The problem with executive order 13888

Mo Juenger is a first-year Philosophy, Politics and the Public and Spanish double major. She is a staff writer for the Newswire from Mason, Ohio.

On Sept. 26, President Donald Trump issued Executive Order 13888. The order allows both states and local governments to opt in or out of refugee resettlement programs, and as of last Friday, Texas became the first state to opt out.

First, to clarify: a refugee is not an immigrant who has entered the country illegally. This order applies to individuals who have approved asylum claims. These people have gone through the United States’ obscenely complex immigration processes, which takes up to 180 days for an affirmative asylum process and an average of 721 days with no defined or necessary deadline for a defensive asylum process.
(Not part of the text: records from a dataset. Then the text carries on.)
Lemma count_block_spec entries h : let acc := foldl count_block (∅, ∅) entries in
  acc.1 !! h = (if copies h entries is O then None else Some (Z.of_nat (copies h entries))) /\
  match acc.2 !! h with Some b => exists e, e ∈ entries /\ e.2 = Some b /\ genesis_digest e = Some h | None => copies h entries = 0 end.
Proof.
  induction entries as [|e entries [IH1 IH2]] using rev_ind; [cbn; by rewrite !lookup_empty|]. rewrite foldl_snoc. set (acc := foldl count_block (∅, ∅) entries) in *.
  assert (copies h (entries ++ [e]) = copies h entries + (if decide (genesis_digest e = Some h) then 1 else 0)) as ->.
  { unfold copies. rewrite filter_app, length_app. f_equal. rewrite filter_cons, filter_nil. by destruct (decide _). }
  assert (match acc.2 !! h with Some b => exists e0, e0 ∈ entries ++ [e] /\ e0.2 = Some b /\ genesis_digest e0 = Some h | None => copies h entries = 0 end) as IH2'.
  { destruct (acc.2 !! h); [|done]. destruct IH2 as (e0 & ? & ?). exists e0. split; [|done]. apply elem_of_app. by left. }
  assert (genesis_digest e = None -> count_block acc e = acc) as Hskip. { unfold genesis_digest, count_block. destruct (e.2) as [b|]; [|done]. cbn. by destruct (enc b). }
  destruct (genesis_digest e) as [h'|] eqn:Ed.
  2: { rewrite Hskip by done. rewrite decide_False by done. rewrite Nat.add_0_r. done. }
  unfold genesis_digest in Ed. unfold count_block. destruct (e.2) as [b|] eqn:Eb; [|done]. cbn in Ed. destruct (enc b) as [raw|] eqn:Er; [|done]. cbn in Ed. injection Ed as Ed. rewrite Ed. cbn [fst snd].
  destruct (decide (h' = h)) as [->|Hne].
  - rewrite !lookup_insert_eq, decide_True by done. split.
    + rewrite IH1. destruct (copies h entries) as [|k]; cbn; [done|]. f_equal. lia.
    + exists e. split; [apply elem_of_app; right; by left|]. split; [done|]. unfold genesis_digest. rewrite Eb. cbn. rewrite Er. cbn. by rewrite Ed.
  - rewrite !lookup_insert_ne by done. rewrite decide_False by congruence. rewrite Nat.add_0_r. done.
Qed.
Texas, a state which struggles with illegal immigration, is now preventing asylees from seeking a home in the state, home which they have legally earned, after actively seeking the “correct” way to immigrate.
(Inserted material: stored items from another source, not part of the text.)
(* ===== verification/Censorship.v ===== *)
(** * The monitor of censorship

    While a node fetches blocks from one orderer, it asks the others for the headers, to notice if blocks are withheld: [src/common/deliverclient/blocksprovider/bft_censorship_monitor.go],
    [bft_header_receiver.go], and the durations of [util.go] and [timeout_config.go]. Times are nanoseconds, zero is the zero time. The monitor's loop, its receivers and the calls of Stop are the
    steps of [mon_step]; a critical section is one step. *)
From stdpp Require Import gmap sets.
From Stdlib Require Import NArith ZArith Lia.
From S2P Require Import Prelude Types Blocks BlockVerify Endpoints SyncTarget RateLimit.
Close Scope Z_scope.

(** ** Durations *)
Definition millisecond : Z := 1000000.
Definition BftMinRetryInterval : Z := 50 * millisecond.
Definition BftMaxRetryInterval : Z := 10 * second_nanos.
Definition BftBlockCensorshipTimeout : Z := 20 * second_nanos.
Record TimeoutConfig := mkTimeouts { tc_MinRetryInterval : Z; tc_MaxRetryInterval : Z; tc_BlockCensorshipTimeout : Z }.
Definition ApplyDefaults (t : TimeoutConfig) : TimeoutConfig :=
  mkTimeouts (if (tc_MinRetryInterval t <=? 0)%Z then BftMinRetryInterval else tc_MinRetryInterval t)
             (if (tc_MaxRetryInterval t <=? 0)%Z then BftMaxRetryInterval else tc_MaxRetryInterval t)
             (if (tc_BlockCensorshipTimeout t <=? 0)%Z then BftBlockCensorshipTimeout else tc_BlockCensorshipTimeout t).

(** An int64 that is not negative as a double: 53 bits, to the nearest, ties to even. *)
Definition round_double (z : Z) : Z :=
  let e := (Z.log2 z - 52)%Z in
  if (e <=? 0)%Z then z else
  let q := (z / 2 ^ e)%Z in let r := (z mod 2 ^ e)%Z in let half := (2 ^ (e - 1))%Z in
  ((if (half <? r) || ((half =? r) && Z.odd q) then q + 1 else q) * 2 ^ e)%Z.

(** The base is 2: a power of two, and a double times a power of two, are doubles, or infinite and above the maximum. The result that does not fit an int64 becomes the smallest, as on amd64. *)
Definition backOffDuration (exponent : N) (minDur maxDur : Z) : Z :=
  let minDur := if (minDur <=? 0)%Z then BftMinRetryInterval else minDur in
  let maxDur := if (maxDur <? minDur)%Z then minDur else maxDur in
  let fDurNano := if (1024 <=? exponent)%N then round_double maxDur else Z.min (2 ^ Z.of_N exponent * round_double minDur) (round_double maxDur) in
  if (fDurNano <=? max_int64)%Z then fDurNano else (- max_int64 - 1)%Z.

Section Monitor.
Context {V : Type} `{BlockVerifier V} `{MapRange}.

(** ** Header receivers *)
(** The client is the stream of headers, given by the number from which they were requested; [hr_receiving] tells whether the goroutine waits for the stream. *)
Record HeaderReceiver := mkReceiver {
  hr_stop : bool; hr_started : bool; hr_receiving : bool; hr_errorStopTime : Z; hr_client : N;
  hr_updatableBlockVerifier : V; hr_lastHeader : option Block; hr_lastHeaderTime : Z
}.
By permitting states to opt out of refugee resettlement, we are saying that we do not care how an individual immigrates. We don’t care if they do it by legal or illegal means because we simply don’t want them here. We are saying that, because a person is not born in the United States, they do not have the right to be here regardless of the efforts we ask them to take in our broken immigration system.
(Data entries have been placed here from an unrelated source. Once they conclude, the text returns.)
(* ===== verification/CensorshipThms.v ===== *)
(** * Theorems on the monitor of censorship

    A report of censorship has a verified header behind it, and a withheld block is reported in time; but receivers that connect late accept nothing, a monitor that is stopped early leaves receivers behind, and old stops are kept. *)
From stdpp Require Import gmap sets.
From Stdlib Require Import NArith ZArith Lia.
From S2P Require Import Prelude Types Events State Blocks Ledger StateCodec Consensus Assembler RequestFilter BlockVerify BlockVerifyThms Endpoints SyncTarget RateLimit Censorship.
Close Scope Z_scope.

(** ** Durations *)
Lemma round_double_small z : (0 <= z < 2 ^ 53)%Z -> round_double z = z.
Proof.
  intros Hz. unfold round_double. assert (Z.log2 z < 53)%Z as Hl. { destruct (decide (z = 0)%Z) as [->|]; [done|]. apply Z.log2_lt_pow2; lia. }
  by rewrite (proj2 (Z.leb_le _ _)) by lia.
Qed.

(** The wait doubles with every failure, from the minimum to the maximum. *)
Lemma backoff_exact e lo hi : (0 < lo <= hi)%Z -> (hi < 2 ^ 53)%Z -> backOffDuration e lo hi = Z.min (2 ^ Z.of_N e * lo) hi.
Proof.
  intros Hlo Hhi. unfold backOffDuration. rewrite (proj2 (Z.leb_gt lo 0)) by lia. rewrite (proj2 (Z.ltb_ge hi lo)) by lia. rewrite !round_double_small by lia. unfold max_int64.
  destruct (N.leb_spec 1024 e) as [He|He].
  - rewrite (proj2 (Z.leb_le _ _)) by lia. rewrite Z.min_r; [done|]. assert (2 ^ 53 <= 2 ^ Z.of_N e)%Z by (apply Z.pow_le_mono_r; lia). nia.
  - by rewrite (proj2 (Z.leb_le _ _)) by lia.
Qed.

Section Monitor.
Context {V : Type} `{BlockVerifier V} `{MapRange}.
Implicit Types (m : BFTCensorshipMonitor V) (s : MonState V).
In addition to the opt-in system, President Trump is setting a refugee cap of only 18,000 asylees in 2020. This is less than the amount of students that currently attend the University of Cincinnati. This is less than a fifth of the average number of immigrants that the U.S. allows.

By continually creating fewer and more difficult methods of legal immigration, we are ingraining xenophobia into our political sphere. These structures are flooding our policy with overt nationalism, which signals a growing sentiment of inherent American superiority.

This executive order is dangerous to our nation’s integrity in two ways.

First, this signifies a clear human rights issue. As a country, we are morally obligated to allow those in genuine needs who have taken the proper path to asylum into our borders. We have laid out rules and regulations for the asylum process, and refugees who simply follow our order deserve the safety we have promised to them.

Second, a non-functioning legal asylum process will obviously lead to a higher rate of illegal immigration. If an individual could even afford to take the overwhelming expense, time and journey to migrate from their own unsafe environment into the U.S., orders like these have made it wholly unnecessary.

This argument, which I believe should appeal to either end of the political spectrum, represents the logical fallacy which follows an administration that both dehumanizes illegal immigrants and shuts down the valid processes for legal immigration.

Executive Order 13888 is currently being sued by three religious refugee resettlement agencies in Maryland federal court. It is crucial that our Supreme Court blocks this gross act of injustice.

I urge you, irrespective of political affiliation, to support the removal of this order across the United States. We are not xenophobic; as Xavier students, we are representatives of compassion. We believe in upholding a standard of justice for and with others, and it is all of our responsibilities to ensure that refugees are permitted refuge from the appalling dangers which drive them to the U.S.